What to produce: Copy, word for word, the lines of the entries below between the one with "both give the empty result. *)" and the one with "split; [exact H|].", inclusive, and leave out everything else.

┌─ The input

(** C7. The filters have no failing case.  An empty line selection, a
    selection of lines none of which occurs in the data, a type or a zone
    status that no row has: each gives the empty result; a selected line that
    does not occur changes nothing.  On an empty result the counts behind the
    charts are empty. *)
Theorem filter_never_fails (df : list row) (sel : selection) :
  (selected_lines sel = [] -> df_filtered df sel = [])
  /\ ((forall l, In l (selected_lines sel) -> ~ In l (map ligne df)) ->
      df_filtered df sel = [])
  /\ (selected_type sel <> "Tous" ->
      ~ In (selected_type sel) (map type_ligne df) ->
      df_filtered df sel = [])
  /\ (selected_zone sel <> "Toutes" ->
      ~ In (Str (selected_zone sel)) (map zone_controlee df) ->
      df_filtered df sel = [])
  /\ df_filtered df sel =
     df_filtered df
       (mk_selection (filter (fun l => isin l (map ligne df)) (selected_lines sel))
                     (selected_type sel) (selected_zone sel))
  /\ (df_filtered df sel = [] ->
      (forall out, line_counts (df_filtered df sel) out <-> out = [])
      /\ (forall out, zone_counts (df_filtered df sel) out <-> out = [])
      /\ (forall out, type_counts (df_filtered df sel) out <-> out = [])
      /\ (forall out, region_counts (df_filtered df sel) out <-> out = [])
      /\ (forall n out, top_lines n (df_filtered df sel) out <-> out = [])).
Proof.
  rewrite !df_filtered_passes.
  assert (Hnone : (forall r, In r df -> passes sel r = true -> False) ->
                  filter (passes sel) df = []).
  { intros H. apply filter_none. intros r Hr.
    destruct (passes sel r) eqn:E; [exfalso; eauto | reflexivity]. }
  split; [|split; [|split; [|split; [|split]]]].
  - intros Hl. apply Hnone. intros r _ Hp. apply passes_spec in Hp.
    rewrite Hl in Hp. destruct Hp as [[] _].
  - intros Hl. apply Hnone. intros r Hr Hp. apply passes_spec in Hp.
    destruct Hp as [Hi _]. apply (Hl _ Hi). now apply in_map.
  - intros Hn Ht. apply Hnone. intros r Hr Hp. apply passes_spec in Hp.
    destruct Hp as (_ & [E|E] & _); [contradiction|].
    apply Ht. rewrite <- E. now apply in_map.
  - intros Hn Hz. apply Hnone. intros r Hr Hp. apply passes_spec in Hp.
    destruct Hp as (_ & _ & [E|E]); [contradiction|].
    apply Hz. rewrite <- E. now apply in_map.
  - apply filter_ext_in. intros r Hr. unfold passes; simpl. f_equal. f_equal.
    apply eq_true_iff_eq. rewrite !isin_In, filter_In, isin_In.
    pose proof (in_map ligne _ _ Hr). tauto.
  - intros ->. split; [|split; [|split; [|split]]]; intros.
    + unfold line_counts. split.
      * intros [vc [Hv Hs]]. apply value_counts_nil in Hv. subst vc.
        now apply sort_values_nil in Hs.
      * intros ->. exists []. split; [now apply value_counts_nil|].
        now apply sort_values_nil.
    + apply value_counts_nil.
    + apply value_counts_nil.
    + apply value_counts_nil.
    + unfold top_lines, head. split.
      * intros [vc [Hv ->]]. apply value_counts_nil in Hv. subst vc.
        apply firstn_nil.
      * intros ->. exists []. split; [now apply value_counts_nil|].
        now rewrite firstn_nil.
Qed.

(** On the three-row scenario, the unknown line 99 and the empty selection
    both give the empty result. *)
Lemma filter_never_fails_witness :
  (forall l, In l ["99"] -> ~ In l (map ligne prepared3))
  /\ df_filtered prepared3 (mk_selection ["99"] "Tous" "Toutes") = []
  /\ df_filtered prepared3 (mk_selection [] "Tous" "Toutes") = [].
Proof.
  assert (H : forall l, In l ["99"] -> ~ In l (map ligne prepared3)).
  { intros l [<-|[]] [E|[E|[E|[]]]]; discriminate E. }
  destruct (filter_never_fails prepared3 (mk_selection ["99"] "Tous" "Toutes"))
    as (_ & Hunknown & _).
  destruct (filter_never_fails prepared3 (mk_selection [] "Tous" "Toutes"))
    as (Hempty & _).
  split; [exact H|]. split; [exact (Hunknown H) | exact (Hempty eq_refl)].
Defined.

(** ** Sorting *)

Lemma string_leb_trans (a b c : string) :
  String.leb a b = true -> String.leb b c = true -> String.leb a c = true.
Proof.
  unfold String.leb. intros Hab Hbc.
  destruct (String.compare a b) eqn:Eab; try discriminate.
  - apply String.compare_eq_iff in Eab. now subst.
  - destruct (String.compare b c) eqn:Ebc; try discriminate.
    + apply String.compare_eq_iff in Ebc. subst. now rewrite Eab.
    + apply String_as_OT.cmp_lt in Eab, Ebc.
      pose proof (String_as_OT.lt_trans _ _ _ Eab Ebc) as H.
      apply String_as_OT.cmp_lt in H. unfold String_as_OT.cmp in H.
      now rewrite H.
Qed.

Lemma StronglySorted_impl {A : Type} (R R' : A -> A -> Prop) (l : list A) :
  (forall a b, R a b -> R' a b) -> StronglySorted R l -> StronglySorted R' l.
Proof.
  intros HR. induction 1 as [|x l Hs IH Hx]; constructor; [assumption|].
  eapply Forall_impl; [|exact Hx]. auto.
Qed.

Section Sorting.
Context {A K : Type} (lt : K -> K -> bool) (key : A -> K).
Hypothesis lt_asym : forall a b, lt a b = true -> lt b a = false.
Hypothesis nlt_trans :
  forall a b c, lt b a = false -> lt c b = false -> lt c a = false.

Lemma insert_by_ascending (x : A) (l : list A) :
  ascending lt key l -> ascending lt key (insert_by lt key x l).
Proof.
  unfold ascending. induction 1 as [|y l Hs IH Hy]; simpl.
  - constructor; constructor.
  - destruct (lt (key x) (key y)) eqn:E.
    + constructor; [now constructor|].
      constructor; [now apply lt_asym|].
      rewrite Forall_forall in *. intros z Hz.
      apply (nlt_trans _ (key y)); auto.
    + constructor; [assumption|].
      rewrite Forall_forall in *. intros z Hz.
      apply In_insert_by in Hz. destruct Hz as [->|Hz]; auto.
Qed.

Lemma sorted_ascending (l : list A) : ascending lt key (sorted lt key l).
Proof.
  unfold sorted.
  assert (H : forall acc, ascending lt key acc ->
            ascending lt key
              (fold_left (fun acc x => insert_by lt key x acc) l acc)).
  { induction l as [|a l IH]; intros acc Hacc; simpl; [assumption|].
    apply IH, insert_by_ascending, Hacc. }
  apply H. constructor.
Qed.
End Sorting.

Section StableSort.
Context {A : Type} (le : A -> A -> bool).
Hypothesis le_total : forall a b, le a b = true \/ le b a = true.
Hypothesis le_trans : forall a b c, le a b = true -> le b c = true -> le a c = true.

(** The stable sort is an outcome of [sort_values]: the relation is never
    empty. *)
Lemma stable_sort_sorts (l : list A) : sort_values le l (stable_sort le l).
Proof.
  split; [apply sorted_perm|].
  eapply StronglySorted_impl; [|apply sorted_ascending].
  - intros a b H. simpl in H. now apply negb_false_iff in H.
  - intros a b H. apply negb_true_iff in H. apply negb_false_iff.
    destruct (le_total a b) as [H'|H']; congruence.
  - intros a b c H1 H2. apply negb_false_iff in H1, H2. apply negb_false_iff.
    eauto.
Qed.


End StableSort.

Lemma ligne_le_total (a b : row) : ligne_le a b = true \/ ligne_le b a = true.
Proof. apply String.leb_total. Qed.

Lemma ligne_le_trans (a b c : row) :
  ligne_le a b = true -> ligne_le b c = true -> ligne_le a c = true.
Proof. apply string_leb_trans. Qed.

Lemma count_ge_total {A : Type} (a b : A * nat) :
  count_ge a b = true \/ count_ge b a = true.
Proof. unfold count_ge. rewrite !Nat.leb_le. lia. Qed.

Lemma count_ge_trans {A : Type} (a b c : A * nat) :
  count_ge a b = true -> count_ge b c = true -> count_ge a c = true.
Proof. unfold count_ge. rewrite !Nat.leb_le. lia. Qed.

(** ** The error monad and the preparation of rows *)

Lemma mapM_Forall2 {A B : Type} (f : A -> result B) (l : list A) (l' : list B) :
  mapM f l = Ok l' -> Forall2 (fun a b => f a = Ok b) l l'.
Proof.
  revert l'. induction l as [|a l IH]; simpl; intros l' H.
  - injection H as <-. constructor.
  - destruct (f a) as [b|e] eqn:Ea; simpl in H; [|discriminate].
    destruct (mapM f l) as [bs|e]; simpl in H; [|discriminate].
    injection H as <-. constructor; auto.
Qed.

Lemma mapM_raise {A B : Type} (f : A -> result B) (l : list A) (a : A) (e : exn) :
  In a l -> f a = Raise e -> mapM f l = Raise TypeError.
Proof.
  induction l as [|x l IH]; simpl; intros Hin Ha; [contradiction|].
  destruct (f x) as [b|[]] eqn:Ex; simpl; [|reflexivity].
  destruct Hin as [->|Hin]; [congruence|].
  now rewrite (IH Hin Ha).
Qed.

Lemma mapM_total {A B : Type} (f : A -> result B) (l : list A) :
  (forall a, In a l -> exists b, f a = Ok b) -> exists l', mapM f l = Ok l'.
Proof.
  induction l as [|x l IH]; simpl; intros H.
  - now exists [].
  - destruct (H x (or_introl eq_refl)) as [b ->].
    destruct IH as [bs ->]; [auto|]. simpl. now eexists.
Qed.

Lemma region_of_Str (s : string) : region_of (Str s) = Raise TypeError.
Proof. reflexivity. Qed.

Lemma region_of_NaN : region_of NaN = Ok "Banlieue".
Proof. reflexivity. Qed.

Lemma region_of_Int (z : Z) :
  region_of (Int z)
  = Ok (if (75000 <=? z) && (z <? 76000) then "Paris" else "Banlieue").
Proof.
  unfold region_of; simpl. destruct (75000 <=? z); simpl; [|reflexivity].
  now destruct (z <? 76000).
Qed.

Lemma region_of_Flt (q : Q) :
  region_of (Flt q)
  = Ok (if Qle_bool (inject_Z 75000) q && negb (Qle_bool (inject_Z 76000) q)
        then "Paris" else "Banlieue").
Proof.
  unfold region_of; simpl.
  destruct (Qle_bool (inject_Z 75000) q); simpl; [|reflexivity].
  now destruct (Qle_bool (inject_Z 76000) q).
Qed.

└─

Response:
    both give the empty result. *)
Lemma filter_never_fails_witness :
  (forall l, In l ["99"] -> ~ In l (map ligne prepared3))
  /\ df_filtered prepared3 (mk_selection ["99"] "Tous" "Toutes") = []
  /\ df_filtered prepared3 (mk_selection [] "Tous" "Toutes") = [].
Proof.
  assert (H : forall l, In l ["99"] -> ~ In l (map ligne prepared3)).
  { intros l [<-|[]] [E|[E|[E|[]]]]; discriminate E. }
  destruct (filter_never_fails prepared3 (mk_selection ["99"] "Tous" "Toutes"))
    as (_ & Hunknown & _).
  destruct (filter_never_fails prepared3 (mk_selection [] "Tous" "Toutes"))
    as (Hempty & _).
  split; [exact H|]. split; [exact (Hunknown H) | exact (Hempty eq_refl)].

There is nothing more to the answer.